12. DICIASSETTE ANNI (parte 1 di 7)Da quando avevo conosciuto Paolo arrivando ai giorni nostri erano passati diciassette anni. Ora restavamo solo noi due, a parlarci e ricordarci quei giorni felici, quelle estati stupende, spensierate e lunghe.
Non sapevo bene se eravamo amici, conoscenti o nemici, pronti a battersi per lo stesso amore, quello di Spezzano Albanese.

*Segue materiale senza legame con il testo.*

Lemma entries_ok : Forall entry_ok entries.
Proof. repeat constructor; vm_compute; congruence. Qed.
End Sample.

Lemma ring_fifo_witness :
  exists rest m'',
    run (E:=Empty_set) (ring_drain Sample.ring 5) Sample.drained_region
      = (Ret (Some rest), m'') /\ Sample.entries = Sample.entries ++ rest.
Proof.
  destruct (ring_fifo Sample.ring Sample.errs Sample.entries 5 Sample.region fresh
    (PRet Sample.entries) (PRet (Some Sample.entries)) Sample.drained_region
    Sample.ring_ok eq_refl Sample.entries_ok) as (_ & _ & H).
  - vm_compute. reflexivity.
  - eapply (run_left _ _ _ Sample.filled_region Sample.entries); [vm_compute; reflexivity|].
    eapply run_right; [vm_compute; reflexivity|apply steps_done].
  - apply (H _ _ 5%nat eq_refl eq_refl). vm_compute. reflexivity.
Defined.
(* ===== verification/ControlShm.v ===== *)
(** The conduit's side of the control region
    (host/virtio-conduit/src/control.rs): its layout, its creation, the
    response and command rings, the published data-SHM metadata, the wake
    counter and the wake FIFO.

    Error strings are the constructors of [LayoutError], [RspError] and
    [PublishError].  The operating-system calls of [ControlShm::create] are
    taken to succeed; [ftruncate] on a new object gives a region of zeros. *)

From S2P Require Import Prelude Shm Ring.

Local Open Scope Z_scope.

(** ** Constants *)

Definition CONTROL_SHM_DEFAULT_SIZE : Z := 1024 * 1024.
Definition CONTROL_SHM_HDR_SIZE : Z := 4096.
Definition CONTROL_SHM_MAGIC : Z := 0x4c54435f54434642.
Definition CONTROL_SHM_VERSION : Z := 1.
Definition CONTROL_CAP_CTRL_PAYLOAD : Z := Z.shiftl 1 0.
Definition CONTROL_CAP_DATA_SHM : Z := Z.shiftl 1 1.
Definition CONTROL_DATA_SHM_META_OFF : Z := 128.
Definition CONTROL_DATA_SHM_NAME_OFF : Z := 256.
Definition CONTROL_DATA_SHM_NAME_MAX : Z := 128.
Definition CONTROL_DATA_SHM_PROTOCOL_VERSION : Z := 1.
Definition CONTROL_WAKE_COUNTER : Z := 2.
Definition CONTROL_DATA_WAKE_COUNTER_OFF : Z := 192.
Definition CONTROL_CMD_RING_LEN : Z := 64 * 1024.
Definition CONTROL_RSP_RING_MIN_LEN : Z := 4096.
Definition CONTROL_SHM_MIN_SIZE : Z :=
  CONTROL_SHM_HDR_SIZE + CONTROL_CMD_RING_LEN + CONTROL_RSP_RING_MIN_LEN.

Definition HDR_OFF_MAGIC : Z := 0.
Definition HDR_OFF_VERSION : Z := 8.
Definition HDR_OFF_PID : Z := 12.
Definition HDR_OFF_REGION_SIZE : Z := 16.
Definition HDR_OFF_CAPS : Z := 24.
Definition HDR_OFF_CMD_RING_OFF : Z := 32.
Definition HDR_OFF_CMD_RING_LEN : Z := 40.
Definition HDR_OFF_RSP_RING_OFF : Z := 48.
Definition HDR_OFF_RSP_RING_LEN : Z := 56.

(** wire.rs *)
Definition KIND_CTRL_PAYLOAD : Z := 1.
Definition KIND_CTRL_PAYLOAD_REQ : Z := 2.
Definition KIND_RSP_OK : Z := 100.
Definition KIND_RSP_ERR : Z := 101.
Definition KIND_RSP_PAYLOAD : Z := 104.
Definition OP_DATA_SHM_READY : Z := 8.
Definition OP_CTRL_RESPONSE : Z := 9.

(** ** Layout *)

Record RingLayout : Type := {
  cmd_ring_off : Z;
  cmd_ring_len : Z;
  rsp_ring_off : Z;
  rsp_ring_len : Z
}.

Inductive LayoutError : Type :=
| SizeBelowMinimum (size : Z)
| RspRingBelowMinimum (size rsp_ring_len : Z).

Definition compute_ring_layout (size : Z) : outcome LayoutError RingLayout :=
  if size <? CONTROL_SHM_MIN_SIZE then Throw (SizeBelowMinimum size)
  else
    let cmd_ring_off := CONTROL_SHM_HDR_SIZE in
    let cmd_ring_len := CONTROL_CMD_RING_LEN in
    let rsp_ring_off := cmd_ring_off + cmd_ring_len in
    avail ← sub64 size rsp_ring_off;
    let rsp_ring_len := Z.land avail (Z.lnot 0xfff) in
    if rsp_ring_len <? CONTROL_RSP_RING_MIN_LEN
    then Throw (RspRingBelowMinimum size rsp_ring_len)
    else Ret {| cmd_ring_off := cmd_ring_off; cmd_ring_len := cmd_ring_len;
                rsp_ring_off := rsp_ring_off; rsp_ring_len := rsp_ring_len |}.

(** ** The view *)

Record ControlShmView : Type := {
  region_size : Z;
  view_layout : RingLayout
}.

Definition cmd_ring (v : ControlShmView) : Ring :=
  {| ring_off := cmd_ring_off (view_layout v); ring_len := cmd_ring_len (view_layout v);
     prod_cell := 64; cons_cell := 72 |}.
Definition rsp_ring (v : ControlShmView) : Ring :=
  {| ring_off := rsp_ring_off (view_layout v); ring_len := rsp_ring_len (view_layout v);
     prod_cell := 80; cons_cell := 88 |}.

Inductive RspError : Type := RspTooLarge | RspFull.
Definition rsp_errors : PushErrors RspError :=
  {| too_large := fun _ _ => RspTooLarge; full_with_pad := fun _ _ _ => RspFull;
     full := fun _ _ => RspFull |}.

Definition drain_cmds {E} (v : ControlShmView) (fuel : nat) : prog E (option (list Entry)) :=
  ring_drain (cmd_ring v) fuel.

Definition push_rsp (v : ControlShmView) (kind seq : Z) (payload : bytes) : prog RspError unit :=
  ring_push (rsp_ring v) rsp_errors kind seq payload.

Inductive PublishError : Type := NameTooLong (n : Z) | NameStorage.

Definition publish_data_shm (name : bytes) (size : Z) : prog PublishError unit :=
  if CONTROL_DATA_SHM_NAME_MAX <? len name then PThrow (NameTooLong (len name))
  else if CONTROL_SHM_HDR_SIZE <? CONTROL_DATA_SHM_NAME_OFF + CONTROL_DATA_SHM_NAME_MAX
  then PThrow NameStorage
  else
    write_bytes CONTROL_DATA_SHM_NAME_OFF
      (replicate (Z.to_nat CONTROL_DATA_SHM_NAME_MAX) (u8b 0)) ;;
    write_bytes CONTROL_DATA_SHM_NAME_OFF name ;;
    caps ← read_le 8 HDR_OFF_CAPS;
    write_le 8 HDR_OFF_CAPS (Z.lor caps CONTROL_CAP_DATA_SHM) ;;
    let meta := CONTROL_DATA_SHM_META_OFF in
    write_le 8 meta CONTROL_DATA_SHM_NAME_OFF ;;
    write_le 4 (meta + 8) (len name) ;;
    write_le 4 (meta + 12) CONTROL_DATA_SHM_PROTOCOL_VERSION ;;
    write_le 8 (meta + 16) size ;;
    write_le 4 (meta + 24) CONTROL_WAKE_COUNTER ;;
    write_le 4 (meta + 28) 0 ;;
    write_le 8 (meta + 32) CONTROL_DATA_WAKE_COUNTER_OFF ;;
    write_le 8 CONTROL_DATA_WAKE_COUNTER_OFF 0.

(** *** The wake FIFO

    The file descriptor is -1 until [open_wake_fifo] has opened the FIFO.
    The results of [mkfifo], [open] and [write] are arguments: [None] for a
    call that succeeded, the [errno] otherwise. *)

Definition EEXIST : Z := 17.
Definition EPIPE : Z := 32.
(** C29: in every interleaving with a producer that pushes any sequence of
    responses, [poll_rsp] neither fails nor leaves the region, and in at most
    [passes] passes it ends.  Of the responses that were pending or were
    accepted it has taken the first ones out of the ring, and the rest is still
    there: those with another sequence number, dropped, and, when it returns
    one, the first with the wanted number.  It gives up only when every one of
    its passes took something unwanted (at least 16 bytes) or everything that
    was pending when it began was unwanted and is gone, which is so whenever
    16 bytes per pass cover the ring; over an empty ring it waits: alone, it
    goes through any number of passes and has the others left, the region
    untouched. *)
Theorem poll_rsp_first_match {E} (errs : PushErrors E) h wanted passes es m hist q p' c' m' :
  let r := cli_rsp_ring h in
  ring_inv r (m, hist) -> h_pushed hist = h_popped hist ++ q -> Forall entry_ok es ->
  h_prod hist + Z.of_nat (length es) * ring_len r < 2 ^ 64 ->
  steps (push_all r errs es, poll_rsp h wanted passes, m) (p', c', m') ->
  c' <> PPanic /\ (forall e, c' <> PThrow e) /\
  (forall acc x, p' = PRet acc -> c' = PRet x ->
    exists dropped rest hist', Forall (fun e => matches wanted e = false) dropped /\
      q ++ acc = dropped ++ taken x ++ rest /\ (length (dropped ++ taken x) <= passes)%nat /\
      ring_inv r (m', hist') /\ h_pushed hist' = h_pushed hist ++ acc /\
      h_popped hist' = h_popped hist ++ dropped ++ taken x /\
      match x with
      | Some e => matches wanted e = true
      | None =>
          (h_cons hist + 16 * Z.of_nat passes <= h_cons hist' \/ q `prefix_of` dropped) /\
          (ring_len r <= 16 * Z.of_nat passes -> q `prefix_of` dropped)
      end) /\
  (h_cons hist = h_prod hist -> forall j,
    steps (push_all r errs es, poll_rsp h wanted (j + passes), m)
          (push_all r errs es, poll_rsp h wanted passes, m)).
Proof.
  intros r I Hq He Hw Hst.
  pose proof (wp_push_all r errs es (m, hist) I He Hw) as H1.
  pose proof (wp_poll h wanted passes (m, hist) I) as H2.
  eapply wp_par in Hst as (h' & H1' & H2' & R1 & R2); try exact H1; try exact H2; eauto with ring.
  simpl in H1', H2', R1, R2. split; [by eapply wp_not_panic|]. split.
  { intros e ->. by destruct (H2' _ R2) as (x & ? & _). }
  split; [|intros Hi j; by apply (poll_waits _ h wanted m hist I Hi)].
  intros acc x -> ->. destruct (H1' _ R1) as (acc' & [= <-] & _ & _ & Hp & _).
  destruct (H2' _ R2) as (y & [= <-] & I' & _ & Ha & d & Hd & Hl & Hx & Hm).
  pose proof I' as [_ _ _ IR' _ _ (q' & Hq' & S')]. pose proof I as [[Wl _ _ _ _] _ _ IR _ _ _]. simpl in *.
  assert (Eq : q ++ acc = d ++ taken x ++ q').
  { rewrite Hp, Hq, Hx, <- !app_assoc in Hq'. by apply app_inv_head in Hq'. }
  exists d, q', h'. split_and!; [done|done|done|done|done|done|].
  destruct x as [e|]; [done|]. cbn [taken] in *. rewrite app_nil_r in Hx. rewrite Hq, Hx in Hm.
  assert (Hpre : h_popped hist ++ q `prefix_of` h_popped hist ++ d -> q `prefix_of` d)
    by apply prefix_app_inv.
  split; [destruct Hm; [by left|right; by apply Hpre]|]. intros Hr.
  destruct Hm as [Hm|Hm]; [|by apply Hpre]. apply Hpre. rewrite <- Hq, <- Hx.
  apply (ahead_passed r (h_prod hist) _ (m', h') I'); [apply Ha, (ahead_here r _ I)|simpl; lia].
Qed.

(** With the region to itself and passes enough for the ring, a poll finds
    the first wanted entry of the ring. *)
Lemma poll_run h wanted passes m hist dropped e rest :
  let r := cli_rsp_ring h in
  ring_inv r (m, hist) -> h_pushed hist = h_popped hist ++ dropped ++ e :: rest ->
  Forall (fun e => matches wanted e = false) dropped -> matches wanted e = true ->
  ring_len r < 16 * Z.of_nat passes ->
  exists m' hist', run (poll_rsp h wanted passes) m = (Ret (Some e), m') /\
    cons_does r (m, hist) (m', hist') /\ h_popped hist' = h_popped hist ++ dropped ++ [e].
Proof.
  intros r I Hq Hd Hm Hf.
  pose proof (wp_poll h wanted passes (m, hist) I) as Hwp. fold r in Hwp.
  eapply wp_run in Hwp as (o & m' & h' & Hr & Hg & Hx); eauto with ring.
  destruct Hx as (x & -> & I' & _ & _ & d & Hd' & _ & Hx & Hm'). simpl in Hr. rewrite Hr.
  pose proof Hg as [[_ _ Gp Gu _ _ _] _ _]. simpl in *.
  pose proof I as [_ _ _ IR _ _ _]. pose proof I' as [_ _ _ IR' _ _ (q' & Hq' & _)]. simpl in *.
  rewrite Gu, Hq in Hq'. destruct x as [e'|].
  - cbn [taken] in Hx. rewrite Hx, <- !app_assoc in Hq'. apply app_inv_head in Hq'.
    assert (dropped = d /\ e = e') as [-> ->]; [|eauto].
    { clear -Hd Hd' Hm Hm' Hq'. revert d Hd' Hq'.
      induction dropped as [|a l IH]; intros [|b d] Hd' Hq'; simpl in Hq';
        inversion Hq'; subst; [done|..].
      - inversion Hd'; congruence.
      - inversion Hd; congruence.
      - inversion Hd; inversion Hd'; subst. by destruct (IH ltac:(done) d) as [-> ->]. }
  - cbn [taken] in Hx. rewrite app_nil_r in Hx. destruct Hm' as [Hl|[w Hw]]; [lia|]. exfalso.
    rewrite Hx, Hq, <- app_assoc in Hw. apply app_inv_head in Hw.
    assert (e ∈ d). { rewrite Hw. apply elem_of_app. left. apply elem_of_app. right. by left. }
    rewrite list.Forall_forall in Hd'. rewrite (Hd' e) in Hm by done. done.
Qed.

(** ** Commands *)

(** A ring whose consumer has caught up. *)
Lemma drained_error {E} (errs : PushErrors E) r p n :
  0 < ring_len r -> 0 <= n ->
  push_error r errs p p n =
    if ring_len r <? entry_total n then Some (too_large errs (entry_total n) (ring_len r))
    else if tail_of r p <? entry_total n then
      if ring_len r <? tail_of r p + entry_total n
      then Some (full_with_pad errs (ring_len r) (tail_of r p + entry_total n) (tail_of r p))
      else None
    else None.
Proof.
  intros Hl Hn. unfold push_error. cbv zeta. replace (ring_len r - (p - p)) with (ring_len r) by lia.
  destruct (Z.ltb_spec (ring_len r) (entry_total n)); [done|].
  destruct (Z.ltb_spec (tail_of r p) (entry_total n)); [done|].
  pose proof (tail_range r Hl p). destruct (Z.ltb_spec (ring_len r) (entry_total n)); [lia|done].
Qed.

Lemma half_ring_fits {E} (errs : PushErrors E) r p n :
  0 < ring_len r -> 0 <= n -> 2 * entry_total n <= ring_len r -> push_error r errs p p n = None.
Proof.
  intros Hl Hn Hh. pose proof (entry_total_spec n Hn) as [_ Ht]. rewrite drained_error by lia.
  destruct (Z.ltb_spec (ring_len r) (entry_total n)); [lia|].
  destruct (Z.ltb_spec (tail_of r p) (entry_total n)); [|done].
  destruct (Z.ltb_spec (ring_len r) (tail_of r p + entry_total n)); [lia|done].
Qed.

Lemma push_cmd_ok v m hc hr h kind payload SEQ :
  control_inv v m hc hr -> cli_cmd_ring h = cmd_ring v ->
  entry_ok (kind, SEQ, payload) -> h_prod hc + ring_len (cmd_ring v) < 2 ^ 64 ->
  push_error (cmd_ring v) cmd_errors (h_prod hc) (h_cons hc) (len payload) = None ->
  exists m', run (push_cmd h kind payload SEQ) m = (Ret (Ok SEQ, wrapping_add64 SEQ 1), m') /\
    control_inv v m' (after_push (cmd_ring v) hc (kind, SEQ, payload)) hr /\ header_agree m m'.
Proof.
  intros C Hring He Hw Hok. unfold push_cmd. rewrite Hring.
  pose proof (ring_push_run (cmd_ring v) cmd_errors m hc kind SEQ payload (ci_cmd _ _ _ _ C) He Hw) as Hpush.
  rewrite Hok in Hpush. destruct Hpush as (m' & Hr & _ & Hd).
  destruct (cmd_push_frame v _ _ _ _ _ C Hd) as [C' Ha].
  exists m'. cbv zeta. by rewrite run_bind, run_ptry, Hr.
Qed.

(** a command that [push_cmd] accepts is, unchanged and after the
    commands still pending, what the conduit's next drain returns, with the
    sequence number the caller was given; a command it refuses leaves the
    region as it was, and the response ring is never touched. *)
Theorem push_cmd_then_drain v m hc hr h kind payload SEQ pending fuel :
  control_inv v m hc hr -> cli_cmd_ring h = cmd_ring v ->
  entry_ok (kind, SEQ, payload) -> h_prod hc + ring_len (cmd_ring v) < 2 ^ 64 ->
  h_pushed hc = h_popped hc ++ pending -> ring_len (cmd_ring v) < 16 * Z.of_nat fuel ->
  match push_error (cmd_ring v) cmd_errors (h_prod hc) (h_cons hc) (len payload) with
  | Some e => run (push_cmd h kind payload SEQ) m = (Ret (Err e, wrapping_add64 SEQ 1), m)
  | None => exists m' m'' hc'',
      run (push_cmd h kind payload SEQ) m = (Ret (Ok SEQ, wrapping_add64 SEQ 1), m') /\
      run (E:=Empty_set) (drain_cmds v fuel) m'
        = (Ret (Some (pending ++ [(kind, SEQ, payload)])), m'') /\
      control_inv v m'' hc'' hr /\ h_pushed hc'' = h_popped hc''
  end.
Proof.
  intros C Hring He Hw Hp Hf. unfold push_cmd. rewrite Hring.
  pose proof (ring_push_run (cmd_ring v) cmd_errors m hc kind SEQ payload (ci_cmd _ _ _ _ C) He Hw) as Hpush.
  destruct (push_error _ _ _ _ _) as [x|] eqn:Hx.
  { cbv zeta. by rewrite run_bind, run_ptry, Hpush. }
  destruct (push_cmd_ok v m hc hr h kind payload SEQ C Hring He Hw Hx) as (m' & Hr & C' & _).
  unfold push_cmd in Hr. rewrite Hring in Hr. rewrite Hr. pose proof (ci_cmd _ _ _ _ C') as I'.
  destruct (ring_drain_run (F:=Empty_set) (cmd_ring v) m' _ (pending ++ [(kind, SEQ, payload)]) fuel I')
    as (m'' & Hr' & I'' & Hd'); [by simpl; rewrite Hp, app_assoc|done|].
  destruct (cmd_pop_frame v _ _ _ _ _ C' Hd') as [C'' _].
  exists m', m'', (after_drain (after_push (cmd_ring v) hc (kind, SEQ, payload))). done.
Qed.

(** C38: once the conduit has drained the command ring, a command whose entry
    takes at most half the ring is accepted wherever the ring's positions
    are; for the conduit's 64 KB ring that is every payload of up to 32752
    bytes. *)
Theorem half_ring_command_accepted v m hc hr h kind payload SEQ :
  control_inv v m hc hr -> cli_cmd_ring h = cmd_ring v ->
  entry_ok (kind, SEQ, payload) -> h_prod hc + ring_len (cmd_ring v) < 2 ^ 64 ->
  h_cons hc = h_prod hc -> 2 * entry_total (len payload) <= ring_len (cmd_ring v) ->
  exists m', run (push_cmd h kind payload SEQ) m = (Ret (Ok SEQ, wrapping_add64 SEQ 1), m').
Proof.
  intros C Hring He Hw Hc Hh. pose proof (ci_cmd _ _ _ _ C) as [[Wl _ _ _ _] _ _ _ _ _ _].
  destruct (push_cmd_ok v m hc hr h kind payload SEQ C Hring He Hw) as (m' & Hr & _); [|eauto].
  rewrite Hc. by apply half_ring_fits; [|apply len_nonneg|].
Qed.

(** an entry that fits the ring but not its tail, and that with the tail
    exceeds the ring, is refused as "ring full" even when the conduit has
    drained everything; the refusal changes neither position, so every
    retry is refused as well. *)
Theorem drained_ring_refuses v m hc hr h kind payload SEQ :
  let total := entry_total (len payload) in
  let tail := tail_of (cmd_ring v) (h_prod hc) in
  let R := ring_len (cmd_ring v) in
  control_inv v m hc hr -> cli_cmd_ring h = cmd_ring v ->
  entry_ok (kind, SEQ, payload) -> h_prod hc + R < 2 ^ 64 ->
  h_cons hc = h_prod hc -> total <= R -> tail < total -> R < tail + total ->
  run (push_cmd h kind payload SEQ) m
    = (Ret (Err (CmdRingFullWithPad R (tail + total) tail), wrapping_add64 SEQ 1), m).
Proof.
  intros total tail R C Hring He Hw Hc Hfit Htail Hbig. unfold push_cmd. rewrite Hring.
  pose proof (ring_push_run (cmd_ring v) cmd_errors m hc kind SEQ payload (ci_cmd _ _ _ _ C) He Hw) as Hpush.
  pose proof (ci_cmd _ _ _ _ C) as [[Wl _ _ _ _] _ _ _ _ _ _].
  pose proof (len_nonneg payload).
  rewrite Hc, drained_error in Hpush by (done || lia). fold total tail R in Hpush.
  rewrite (proj2 (Z.ltb_ge _ _) Hfit), (proj2 (Z.ltb_lt _ _) Htail), (proj2 (Z.ltb_lt _ _) Hbig) in Hpush.
  cbv zeta. by rewrite run_bind, run_ptry, Hpush.
Qed.

(** *** Witnesses *)

Module SampleTraffic.
Definition push_msg : Entry := (KIND_AGG_PUSH, 0, map u8b [1; 2; 3]).
Definition reply : Entry := (KIND_RSP_PAYLOAD, 7, map u8b [9]).
Definition pushes : list Entry := [push_msg; reply].

(** A header with a 64-byte response ring, and its region. *)
Definition small : ControlShmHeader :=
  make_header 1 160 0
    {| cmd_ring_off := 0; cmd_ring_len := 0; rsp_ring_off := 96; rsp_ring_len := 64 |} 0 0 0 0 0 0.
Definition small_region : bytes := replicate 160 (u8b 0).
Definition after_pushes : bytes :=
  snd (run (push_all (cli_rsp_ring small) rsp_errors pushes) small_region).
Definition after_poll : bytes := snd (run (poll_rsp small (Some 7) 3) after_pushes).

Lemma small_ok : ring_inv (cli_rsp_ring small) (small_region, fresh).
Proof.
  apply fresh_ring; [|vm_compute; reflexivity..].
  split; try SampleRegion.by_width. exists 4. reflexivity.
Qed.

Lemma pushes_ok : Forall entry_ok pushes.
Proof. repeat constructor; vm_compute; congruence. Qed.

(** The command ring after a 40000-byte command was pushed and drained. *)
Definition big : bytes := replicate (Z.to_nat 40000) (u8b 5).
Definition huge : bytes := replicate (Z.to_nat 50000) (u8b 6).
Definition moved : History :=
  after_drain (after_push (cmd_ring SampleRegion.view) fresh (KIND_LOAD_PROG, 1, big)).

Lemma moved_ok : exists m, control_inv SampleRegion.view m moved fresh.
Proof.
  destruct SampleRegion.ok as (m & _ & C & _).
  pose proof (ring_push_run (cmd_ring SampleRegion.view) cmd_errors m fresh
    KIND_LOAD_PROG 1 big (ci_cmd _ _ _ _ C)) as H.
  replace (push_error _ _ _ _ _) with (@None ControlShmError) in H by (vm_compute; reflexivity).
  destruct H as (m' & _ & I' & Hd); [SampleRegion.by_width..|].
  destruct (cmd_push_frame _ _ _ _ _ _ C Hd) as [C' _].
  destruct (ring_drain_run (F:=Empty_set) (cmd_ring SampleRegion.view) m' _
    [(KIND_LOAD_PROG, 1, big)] 4097 I') as (m'' & _ & _ & Hd'); [done|SampleRegion.by_width|].
  destruct (cmd_pop_frame _ _ _ _ _ _ C' Hd') as [C'' _]. by exists m''.
Qed.
End SampleTraffic.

Tramontava il sole mentre io aprivo una birra con le chiavi, sdraiata su una pianura sabbiosa, ove un tempo c'era la piscina, con a fianco Paolo che finiva di girare l'ennesimo joint della giornata.
Ormai fumava erba anche otto volte al giorno, o almeno io sapevo così.
Non volevo sapere altro, non gli chiedevo, non ero affatto interessata ai suoi vizi, avevo già le mie cose a cui pensare, e il tempo in cui ci curavamo a vicenda era terminato parecchio tempo fa.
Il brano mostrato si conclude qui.